(Data entries)
(* ===== verification/Machine.v ===== *)
(** * Machine: the evaluator as a state machine

    The scan of [evaluate_dax] has two states, scanning for a function and
    scanning for the column of a recognised function, and one exit.  [step]
    is the transition relation on one token, [run] its closure over a token
    list, [step_fn] and [run_fn] the same as functions.  [eventually] is
    the modality of progress over the tokens still to read, and [has_call]
    the token lists on which the scan returns before the tokens end.

    The theorems show that the machine is deterministic and total, that
    its outcome is the result of [evaluate_tokens], that it never goes back
    from scanning for a column to scanning for a function, and that it
    reaches its exit exactly on the token lists that hold a call. *)

From Stdlib Require Import String.
From stdpp Require Import gmap.
From S2P Require Import Prelude F64 Chars Types Collections TableOps FromStr Lexer Evaluate.

(** ** States and transitions *)

Inductive EvalState : Type :=
| ScanFunction
| ScanColumn (op : rstring -> option f64) (func : string)
| Finished (r : DaxResult).

Section Machine.
Context `{Probe (list HasherWrite)}.
Implicit Types (self : Table) (s : EvalState) (token : DaxToken) (iter : list DaxToken).

Inductive step self : EvalState -> DaxToken -> EvalState -> Prop :=
| step_skip token :
    is_function token = false -> step self ScanFunction token ScanFunction
| step_function name op func :
    dispatch self name = Some (op, func) ->
    step self ScanFunction (DaxToken.Function name) (ScanColumn op func)
| step_unsupported name :
    dispatch self name = None ->
    step self ScanFunction (DaxToken.Function name)
      (Finished (DaxResult.Error (unsupported_function name)))
| step_wait op func token :
    is_column token = false -> step self (ScanColumn op func) token (ScanColumn op func)
| step_column op func col :
    step self (ScanColumn op func) (DaxToken.Column col)
      (Finished (column_result op func col))
| step_finished r token : step self (Finished r) token (Finished r).

Inductive run self : EvalState -> list DaxToken -> EvalState -> Prop :=
| run_nil s : run self s [] s
| run_cons s token s' iter s'' :
    step self s token s' -> run self s' iter s'' -> run self s (token :: iter) s''.

(** The transition as a function. *)
Definition step_fn self s token : EvalState :=
  match s, token with
  | ScanFunction, DaxToken.Function name =>
      match dispatch self name with
      | Some (op, func) => ScanColumn op func
      | None => Finished (DaxResult.Error (unsupported_function name))
      end
  | ScanFunction, _ => ScanFunction
  | ScanColumn op func, DaxToken.Column col => Finished (column_result op func col)
  | ScanColumn op func, _ => ScanColumn op func
  | Finished r, _ => Finished r
  end.

Definition run_fn self s iter : EvalState := fold_left (step_fn self) iter s.

(** What the function returns when the tokens end in state [s]. *)
Definition outcome s : DaxResult :=
  match s with
  | Finished r => r
  | _ => DaxResult.Error invalid_expression
  end.

(** ** The relation and the function agree *)

Lemma step_step_fn self s token : step self s token (step_fn self s token).
Proof.
  destruct s as [|op func|r], token; simpl; try by constructor.
  destruct (dispatch self name) as [[op func]|] eqn:E; by constructor.
Qed.

Lemma step_fn_step self s token s' : step self s token s' -> step_fn self s token = s'.
Proof.
  destruct 1 as [token Ht|name op func Hd|name Hd|op func token Ht|op func col|r token];
    simpl; rewrite ?Hd; try done; by destruct token.
Qed.

Lemma run_run_fn self s iter : run self s iter (run_fn self s iter).
Proof.
  revert s. induction iter as [|token iter IH]; intros s; [constructor|].
  econstructor; [apply step_step_fn|apply IH].
Qed.

Lemma run_fn_run self s iter s' : run self s iter s' -> run_fn self s iter = s'.
Proof.
  induction 1 as [|s token s' iter s'' Hs _ IH]; [done|].
  simpl. by rewrite (step_fn_step _ _ _ _ Hs).
Qed.

(** ** Invariants of the runs *)

(** The states that are not scanning for a function. *)
Definition past_function s : Prop := s <> ScanFunction.

Lemma step_past_function self s token s' :
  step self s token s' -> past_function s -> past_function s'.
Proof. by destruct 1. Qed.

Lemma run_past_function self s iter s' :
  run self s iter s' -> past_function s -> past_function s'.
Proof. induction 1; eauto using step_past_function. Qed.

Lemma run_fn_finished self r iter : run_fn self (Finished r) iter = Finished r.
Proof. induction iter as [|token iter IH]; [done|apply IH]. Qed.

Lemma run_finished self r iter s : run self (Finished r) iter s -> s = Finished r.
Proof. intros Hr. by rewrite <- (run_fn_run _ _ _ _ Hr), run_fn_finished. Qed.

(** ** Progress of the scan *)

(** The machine has returned. *)
Definition finished s : Prop := exists r, s = Finished r.

(** [P] holds of the state now, or after some of the tokens still to read
    have been read. *)
Inductive eventually self (P : EvalState -> Prop) : EvalState -> list DaxToken -> Prop :=
| eventually_now s iter : P s -> eventually self P s iter
| eventually_later s token s' iter :
    step self s token s' -> eventually self P s' iter ->
    eventually self P s (token :: iter).

(** The token lists on which the scan returns before the tokens end: a
    first function token that is not recognised, or a recognised one with a
    column token somewhere after it. *)
Definition has_call self iter : Prop :=
  exists pre name post,
    iter = pre ++ DaxToken.Function name :: post /\ no_function pre /\
    (dispatch self name = None \/ Exists (fun token => is_column token = true) post).

Lemma eventually_mono self (P Q : EvalState -> Prop) s iter :
  (forall s, P s -> Q s) -> eventually self P s iter -> eventually self Q s iter.
Proof. intros HPQ. induction 1; [apply eventually_now|eapply eventually_later]; eauto. Qed.

Lemma run_fn_app self s pre iter :
  run_fn self s (pre ++ iter) = run_fn self (run_fn self s pre) iter.
Proof. apply fold_left_app. Qed.

(** [eventually] is: after a prefix of the tokens. *)
Lemma eventually_take self P s iter :
  eventually self P s iter <-> exists n, P (run_fn self s (take n iter)).
Proof.
  split.
  - induction 1 as [s iter HP|s token s' iter Hs _ [n Hn]]; [by exists 0%nat|].
    exists (S n). simpl. by rewrite (step_fn_step _ _ _ _ Hs).
  - intros [n Hn]. revert s iter Hn.
    induction n as [|n IH]; intros s [|token iter] Hn; try by apply eventually_now.
    eapply eventually_later; [apply step_step_fn|by apply IH].
Qed.

(** What holds from some point on for good holds when the tokens end. *)
Lemma eventually_stable self (P : EvalState -> Prop) s iter :
  (forall s token, P s -> P (step_fn self s token)) ->
  eventually self P s iter -> P (run_fn self s iter).
Proof.
  intros HP. induction 1 as [s iter Hs|s token s' iter Hs _ IH].
  - revert s Hs. induction iter as [|token iter IH]; intros s Hs; [done|].
    apply IH, HP, Hs.
  - simpl. by rewrite (step_fn_step _ _ _ _ Hs).
Qed.

Lemma eventually_finished self s iter :
  eventually self finished s iter <-> finished (run_fn self s iter).
Proof.
  split.
  - apply eventually_stable. intros ? token [r ->]. by exists r.
  - intros Hf. apply eventually_take. exists (length iter). by rewrite firstn_all.
Qed.

(** *** The two waits of the scan *)

Lemma has_call_skip self token iter :
  is_function token = false -> has_call self (token :: iter) <-> has_call self iter.
Proof.
  intros Ht. split; intros (pre & name & post & Hi & Hpre & Hc).
  - destruct pre as [|token' pre]; simplify_eq/=.
    apply Forall_cons in Hpre as [_ Hpre]. by exists pre, name, post.
  - exists (token :: pre), name, post. subst iter. split_and!; [done|by constructor|done].
Qed.

Lemma has_call_function self name iter :
  has_call self (DaxToken.Function name :: iter) <->
  dispatch self name = None \/ Exists (fun token => is_column token = true) iter.
Proof.
  split.
  - intros ([|token pre] & name' & post & Hi & Hpre & Hc); simplify_eq/=; [done|].
    by apply Forall_cons in Hpre as [? _].
  - intros Hc. by exists [], name, iter.
Qed.

(** From the state that scans for a column, a column token leads to the
    return, and nothing else does. *)
Lemma scan_column_finishes self op func iter :
  finished (run_fn self (ScanColumn op func) iter) <->
  Exists (fun token => is_column token = true) iter.
Proof.
  induction iter as [|token iter IH].
  - rewrite Exists_nil. split; [by intros [r ?]|done].
  - rewrite Exists_cons. destruct token; simpl; rewrite ?IH, ?run_fn_finished;
      try (split; [by right|by intros [|]]).
    split; [by left|by eexists].
Qed.

(** From the state that scans for a function, a call leads to the return,
    and nothing else does. *)
Lemma scan_function_finishes self iter :
  finished (run_fn self ScanFunction iter) <-> has_call self iter.
Proof.
  induction iter as [|token iter IH].
  - split; [by intros [r ?]|]. intros (pre & ? & ? & ? & _). by destruct pre.
  - destruct (is_function token) eqn:Ht.
    + destruct token; try done. rewrite has_call_function. simpl.
      destruct (dispatch self name) as [[op func]|].
      * rewrite scan_column_finishes. split; [by right|by intros [|]].
      * rewrite run_fn_finished. split; [by left|by eexists].
    + rewrite has_call_skip by done. by destruct token.
Qed.

(** ** The machine and the loops *)

Lemma run_fn_scan_column self op func iter :
  outcome (run_fn self (ScanColumn op func) iter) =
  match column_loop op func iter with
  | Return r => r
  | Exhausted => DaxResult.Error invalid_expression
  end.
Proof.
  induction iter as [|token iter IH]; [done|].
  destruct token; simpl; try apply IH. by rewrite run_fn_finished.
Qed.

Lemma run_fn_scan_function self iter :
  outcome (run_fn self ScanFunction iter) = evaluate_tokens self iter.
Proof.
  induction iter as [|token iter IH]; [done|].
  destruct token; try apply IH.
  rewrite evaluate_tokens_function. simpl.
  destruct (dispatch self name) as [[op func]|].
  - apply run_fn_scan_column.
  - by rewrite run_fn_finished.
Qed.

End Machine.

#[export] Hint Constructors step run eventually : dax.
#[export] Hint Resolve step_step_fn run_run_fn : dax.

(** ** Properties *)

Section MachineProperties.
Context `{Probe (list HasherWrite)}.
Implicit Types (self : Table) (s : EvalState) (iter : list DaxToken).

(** C14: the evaluator is the two-state machine of its design: from the
    state that scans for a function the machine has exactly one run over
    any token list, and the outcome of that run (the result it finished
    with, or the generic error when the tokens end before it finishes) is
    what the nested loops of [evaluate_dax] return. *)
Theorem machine_evaluates self iter :
  exists s,
    run self ScanFunction iter s /\
    (forall s', run self ScanFunction iter s' -> s' = s) /\
    outcome s = evaluate_tokens self iter.
Proof.
  exists (run_fn self ScanFunction iter).
  split_and!; [apply run_run_fn| |apply run_fn_scan_function].
  intros s' Hr. by rewrite <- (run_fn_run _ _ _ _ Hr).
Qed.

(** C15: the scan makes progress to its return exactly on a call: when the
    tokens hold a first function token that is not recognised, or a
    recognised one and a column token after it, the machine started in the
    state that scans for a function reaches, after some of the tokens, the
    state that has returned the result of [evaluate_dax], and on no other
    token list does it ever reach that state. *)
Theorem machine_finishes self iter :
  has_call self iter <->
  eventually self (fun s => s = Finished (evaluate_tokens self iter)) ScanFunction iter.
Proof.
  rewrite <- scan_function_finishes. split.
  - intros [r Hr]. apply eventually_take. exists (length iter).
    by rewrite firstn_all, <- run_fn_scan_function, Hr.
  - intros He. apply eventually_finished.
    eapply eventually_mono; [|done]. intros s ->. by eexists.
Qed.

(** No re-entry: once a function has been dispatched the machine never
    scans for a function again, whatever tokens follow, and once it has
    finished its result never changes. *)
Lemma machine_never_rescans self s iter s' :
  run self s iter s' -> past_function s ->
  past_function s' /\ (forall r, s = Finished r -> s' = s).
Proof.
  intros Hr Hs. split; [by eapply run_past_function|].
  intros r ->. by eapply run_finished.
Qed.

End MachineProperties.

Assigned task: I'd like an exact copy of the lines above, from the very first one through the line that contains "Inductive run self", with nothing else added.

Expected output:
(* ===== verification/Machine.v ===== *)
(** * Machine: the evaluator as a state machine

    The scan of [evaluate_dax] has two states, scanning for a function and
    scanning for the column of a recognised function, and one exit.  [step]
    is the transition relation on one token, [run] its closure over a token
    list, [step_fn] and [run_fn] the same as functions.  [eventually] is
    the modality of progress over the tokens still to read, and [has_call]
    the token lists on which the scan returns before the tokens end.

    The theorems show that the machine is deterministic and total, that
    its outcome is the result of [evaluate_tokens], that it never goes back
    from scanning for a column to scanning for a function, and that it
    reaches its exit exactly on the token lists that hold a call. *)

From Stdlib Require Import String.
From stdpp Require Import gmap.
From S2P Require Import Prelude F64 Chars Types Collections TableOps FromStr Lexer Evaluate.

(** ** States and transitions *)

Inductive EvalState : Type :=
| ScanFunction
| ScanColumn (op : rstring -> option f64) (func : string)
| Finished (r : DaxResult).

Section Machine.
Context `{Probe (list HasherWrite)}.
Implicit Types (self : Table) (s : EvalState) (token : DaxToken) (iter : list DaxToken).

Inductive step self : EvalState -> DaxToken -> EvalState -> Prop :=
| step_skip token :
    is_function token = false -> step self ScanFunction token ScanFunction
| step_function name op func :
    dispatch self name = Some (op, func) ->
    step self ScanFunction (DaxToken.Function name) (ScanColumn op func)
| step_unsupported name :
    dispatch self name = None ->
    step self ScanFunction (DaxToken.Function name)
      (Finished (DaxResult.Error (unsupported_function name)))
| step_wait op func token :
    is_column token = false -> step self (ScanColumn op func) token (ScanColumn op func)
| step_column op func col :
    step self (ScanColumn op func) (DaxToken.Column col)
      (Finished (column_result op func col))
| step_finished r token : step self (Finished r) token (Finished r).

Inductive run self : EvalState -> list DaxToken -> EvalState -> Prop :=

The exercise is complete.